• TASK STATEMENT: Narrow the data below down to the lines containing "printReport".
-- EXERCISE MATERIAL follows --
(* ===== verification/MainProgram.v ===== *)
(** [src/main.cpp]: the program that measures a baseline.  [MessageGenerator] makes
    messages in the style of FIX, [BaselineTest] times loops over them and over
    allocations, locks and atomics, [demonstrateSystemMonitoring] runs the monitor for
    three seconds, and [main] calls them in turn.

    The world is what outlives a function: the counters of the generator (function
    statics), the singletons [PerformanceStats] and [PerformanceCounters], the statics of
    the monitor, the lines logged and the reports printed, and the number of clock
    readings.  The random numbers are the interface [RandomSource]; the readings the
    monitor's thread makes while [main] sleeps are an argument.  What a loop computes only
    to keep it from being optimised away (volatile locals) is the result of its body. *)
From S2P Require Import Prelude FixFields Doubles FixMessage Logger AtomicCells Timing Metrics.

(** [std::mt19937] seeded from [std::random_device], and the two distributions: an
    integer of a closed interval, a double. *)
Class RandomSource (R : Type) := {
  new_engine : nat -> R;
  draw_int : Z -> Z -> R -> Z * R;
  draw_real : double -> double -> R -> double * R;
  draw_int_range lo hi r : lo <= hi -> lo <= fst (draw_int lo hi r) <= hi
}.

Inductive output := Logged (level : LogLevel) (line : bytes) | Shown (text : bytes).

Record MainWorld := mkMain {
  seeds : nat;
  order_id : Z;
  cancel_id : Z;
  perf_stats : PerformanceStats;
  perf_counters : PerformanceCounters;
  cpu_state : cpu_statics;
  shown : list output;
  readings : nat
}.

(** The world when [main] is entered *)
Definition newMain : MainWorld := mkMain 0 1000 2000 ∅ newCounters (mkCpu 0 0) [] 0.

Definition with_ids (o c : Z) (w : MainWorld) : MainWorld :=
  mkMain (seeds w) o c (perf_stats w) (perf_counters w) (cpu_state w) (shown w) (readings w).
Definition with_stats (s : PerformanceStats) (w : MainWorld) : MainWorld :=
  mkMain (seeds w) (order_id w) (cancel_id w) s (perf_counters w) (cpu_state w) (shown w) (readings w).
Definition with_counters (p : PerformanceCounters) (w : MainWorld) : MainWorld :=
  mkMain (seeds w) (order_id w) (cancel_id w) (perf_stats w) p (cpu_state w) (shown w) (readings w).
Definition with_shown (x : output) (w : MainWorld) : MainWorld :=
  mkMain (seeds w) (order_id w) (cancel_id w) (perf_stats w) (perf_counters w) (cpu_state w)
    (shown w ++ [x]) (readings w).

Section Main.
Context {R : Type} `{RS : RandomSource R} `{MO : MapOrder}.
Variables (clock : nat -> Z) (nan_text what : bytes).

Abbreviation B := (M MainWorld).

Definition now : B Z :=
  fun w => (Ret (clock (readings w)),
            mkMain (seeds w) (order_id w) (cancel_id w) (perf_stats w) (perf_counters w)
              (cpu_state w) (shown w) (S (readings w))).
Definition get_world : B MainWorld := fun w => (Ret w, w).
Definition LOG_INFO (line : bytes) : B unit := modify (with_shown (Logged INFO line)).
Definition LOG_ERROR (line : bytes) : B unit := modify (with_shown (Logged ERROR line)).
Definition show (text : bytes) : B unit := modify (with_shown (Shown text)).

(** [std::to_string(double)] *)
Definition to_string_double (x : double) : bytes := put_double nan_text 6 x.

(** * [MessageGenerator]; the engine is its member [rng_] *)

Definition newGenerator : B R :=
  fun w => (Ret (new_engine (seeds w)),
            mkMain (S (seeds w)) (order_id w) (cancel_id w) (perf_stats w) (perf_counters w)
              (cpu_state w) (shown w) (readings w)).

Definition order_text (id qty : Z) (price : double) : bytes :=
  str "8=FIX.4.4|9=178|35=D|" ++ str "11=" ++ to_string id ++ str "|" ++ str "55=AAPL|" ++
  str "54=1|" ++ str "38=" ++ to_string qty ++ str "|" ++ str "44=" ++ to_string_double price ++
  str "|" ++ str "10=123|".
Definition cancel_text (id orig : Z) : bytes :=
  str "8=FIX.4.4|9=145|35=F|" ++ str "11=" ++ to_string id ++ str "|" ++ str "41=" ++
  to_string orig ++ str "|" ++ str "55=AAPL|" ++ str "54=1|" ++ str "10=456|".

Definition generateOrder (rng_ : R) : B (bytes * R) :=
  w <-- get_world ;;
  modify (with_ids (u64 (order_id w + 1)) (cancel_id w)) ;;;
  let '(qty, rng_) := draw_int 100 10000 rng_ in
  let '(price, rng_) := draw_real (d_of_Z 100) (d_of_Z 1000) rng_ in
  ret (order_text (order_id w) qty price, rng_).
Definition generateCancel (rng_ : R) : B (bytes * R) :=
  w <-- get_world ;;
  modify (with_ids (order_id w) (u64 (cancel_id w + 1))) ;;;
  let '(orig, rng_) := draw_int 1000 1500 rng_ in
  ret (cancel_text (cancel_id w) orig, rng_).
Definition generateRandomMessage (rng_ : R) : B (bytes * R) :=
  let '(type, rng_) := draw_int 0 1 rng_ in
  if type =? 0 then generateOrder rng_ else generateCancel rng_.

(** * Timers *)

(** [PERF_SCOPED_TIMER(name)] around a scope; [PERF_TIMER_START(name)] and
    [PERF_TIMER_END(name)] record the same. *)
Definition scoped_timer {A} (name : bytes) (body : B A) : B A :=
  start_time <-- now ;;
  a <-- body ;;
  end_time <-- now ;;
  w <-- get_world ;;
  modify (with_stats (fst (fst (destroyTimer end_time (newTimer name start_time) (perf_stats w) tt)))) ;;;
  ret a.
Definition perf_timer {A} (name : bytes) (body : B A) : B A :=
  start_time <-- now ;;
  a <-- body ;;
  end_time <-- now ;;
  w <-- get_world ;;
  modify (with_stats (record name
    (PerformanceTimer.toMicroseconds (PerformanceTimer.duration start_time end_time)) (perf_stats w))) ;;;
  ret a.

(** [for (int i = 0; i < n; ++i) body] over a local state *)
Fixpoint loop {A} (n : nat) (body : A -> B A) (a : A) : B A :=
  match n with
  | O => ret a
  | S n => a <-- body a ;; loop n body a
  end.

(** The reset and the report of the counters; no rate is registered in this program, so the
    clock is not read. *)
Definition reset_counters : B unit :=
  modify (fun w => with_counters (resetCounters (fun _ => clock (readings w)) (perf_counters w)) w).
Definition report_counters (title : bytes) : B unit :=
  w <-- get_world ;;
  let '(text, p) := Metrics.printReport nan_text title (fun _ => clock (readings w)) (perf_counters w) in
  modify (with_counters p) ;;;
  show text.
Definition reset_stats : B unit := modify (fun w => with_stats (Timing.reset (perf_stats w)) w).
Definition report_stats (title : bytes) : B unit :=
  w <-- get_world ;; show (Timing.printReport nan_text title (perf_stats w)).

(** * [BaselineTest] *)

Definition simulateMessageProcessing (message : bytes) : B (bool * nat) :=
  valid <-- perf_timer (str "message_validation")
    (ret ((10 <? Z.of_nat (length message)) && bool_decide (search (str "FIX") message <> None))) ;;
  len <-- perf_timer (str "message_formatting") (ret (length (message ++ [10]))) ;;
  ret (valid, len).

Definition generate_messages (n : nat) (rng_ : R) : B (list bytes * R) :=
  loop n (fun '(messages, rng_) =>
    r <-- generateRandomMessage rng_ ;; ret (messages ++ [fst r], snd r)) ([], rng_).

Fixpoint send_all (messages : list bytes) : B unit :=
  match messages with
  | [] => ret tt
  | message :: messages =>
      scoped_timer (str "baseline_send_simulation") (simulateMessageProcessing message) ;;;
      send_all messages
  end.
-- EXERCISE MATERIAL concluded --
• ANSWER BOX:
  let '(text, p) := Metrics.printReport nan_text title (fun _ => clock (readings w)) (perf_counters w) in
  w <-- get_world ;; show (Timing.printReport nan_text title (perf_stats w)).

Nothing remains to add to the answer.